I use Amplitube 5 MAX and ToneX MAX. I have had no issues with either of them. I was looking into the Ugritone impulse reponses to see what kind of sound I can get combined with those as well, although I think the VIR tech in AT5 works pretty well to my ears (which to be honest have a hard time telling much).


----------



## Honigdachs (Oct 9, 2022)

I like ML Sound Lab because they have a very good simulation of a Mesa/Boogie Mark V and a very good Friedman. I also usually prefer their cabinet sim software (MIKKO) to first-party IRs. For example when I'm using the NeuralDSP Petrucci plugin, I bypass the Neural IRs and go through MIKKO. I'm also getting very good results with the direct-out of my Katana Artist Mk2 and the MIKKO IRs.


----------



## Justin L. Franks (Oct 9, 2022)

Nice to see Scuffham S-Gear getting some love, in the #2 spot right now. For light breakup to medium gain, I haven't found anything I like better.


----------



## elucid (Oct 9, 2022)

Justin L. Franks said:


> Nice to see Scuffham S-Gear getting some love, in the #2 spot right now. For light breakup to medium gain, I haven't found anything I like better.

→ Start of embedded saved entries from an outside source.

(** * Sensor data fusion engine (backend/utils/sensor_fusion.py)

    A shallow embedding of [SensorReading], [SensorDataFusion] and
    [RealTimeFusion], and the properties of the fusion specification that
    are settled on it.

    Conventions of the embedding.
    - Python floats are idealised as real numbers ([R]): rounding is not
      modelled.  The places where IEEE arithmetic leaves the reals are
      written out: [ZeroDivisionError] of Python's [/] is an explicit
      error result, and the [nan] that [scipy.stats.zscore] produces for a
      constant sample is [None].
    - A Python [dict] is an insertion-ordered association list with
      distinct keys ([Dict.t]); the order is the iteration order of
      [.items()].
    - [datetime] values are integers (microseconds); [datetime.now()] is an
      explicit argument [now].
    - Code that can raise returns a [result].
    - The pandas-based operations ([interpolate_missing_data],
      [temporal_fusion]) and [get_buffer_status] are not embedded; no
      statement below is about them.
    - [Binary64] repeats the two numeric runs of the specification
      (anomaly detection and the recursive estimator) on IEEE binary64
      floats, to check that the idealisation does not change them.      *)

From Stdlib Require Import Floats String ZArith Reals Lra Lia Bool Arith List.
From Stdlib Require Import Permutation Psatz.
Import ListNotations.
Open Scope string_scope.
Open Scope list_scope.
Open Scope R_scope.

Set Implicit Arguments.

(** ** Exceptions and fallible computations

    [InvalidReading] is the error the specification names for ingestion;
    no code path of the source raises it. *)

Inductive exn : Type :=
| ZeroDivisionError
| InvalidReading
| FittingError (msg : string)
| MemoryError.

Inductive result (A : Type) : Type :=
| Ok (a : A)
| Raise (e : exn).

Arguments Ok {A} a.
Arguments Raise {A} e.

Definition bind {A B : Type} (m : result A) (k : A -> result B) : result B :=
  match m with
  | Ok a => k a
  | Raise e => Raise e
  end.

Notation "x <- m ;; k" := (bind m (fun x => k))
  (at level 61, m at next level, right associativity).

Yeah, I agree, it's really interesting to see it fare so well but perhaps it's not so surprising. S-Gear is incredibly amp-like in sound and IMO is unbeaten in terms of _feel_ to play through. Its evolution has slowed for the last couple of years (but picked up again with the just-released V3.0) but that really doesn't matter if you love what it does.


----------



## sostenuto (Oct 9, 2022)

Use all (25) Kazrog Thermionik + Recabinet - Remastered.
Added Guitar Rig 6 Pro recently.
Not confident 'senior ears' can now sort with current top-tier choices ^^ ( _above_ ).
_Listening _here with interest. 👂🏻


----------



## Arbee (Oct 9, 2022)

Thanks for this thread, I own S-Gear and really like it but seeing the love for Neural DSP here it made me take another look at DSP. Having done that, I'm not hearing a quantum leap from S-Gear to DSP, but maybe there are other ease of use factors in favor of DSP? And there are so many DSP choices. Wong resonates most with me so far (though Petrucci does hit a real primaeval adolescent nerve )


----------



## dyross (Oct 9, 2022)

heanjurrera said:


> Check out Mixwave. Their Benson Chimera is absolutely incredible.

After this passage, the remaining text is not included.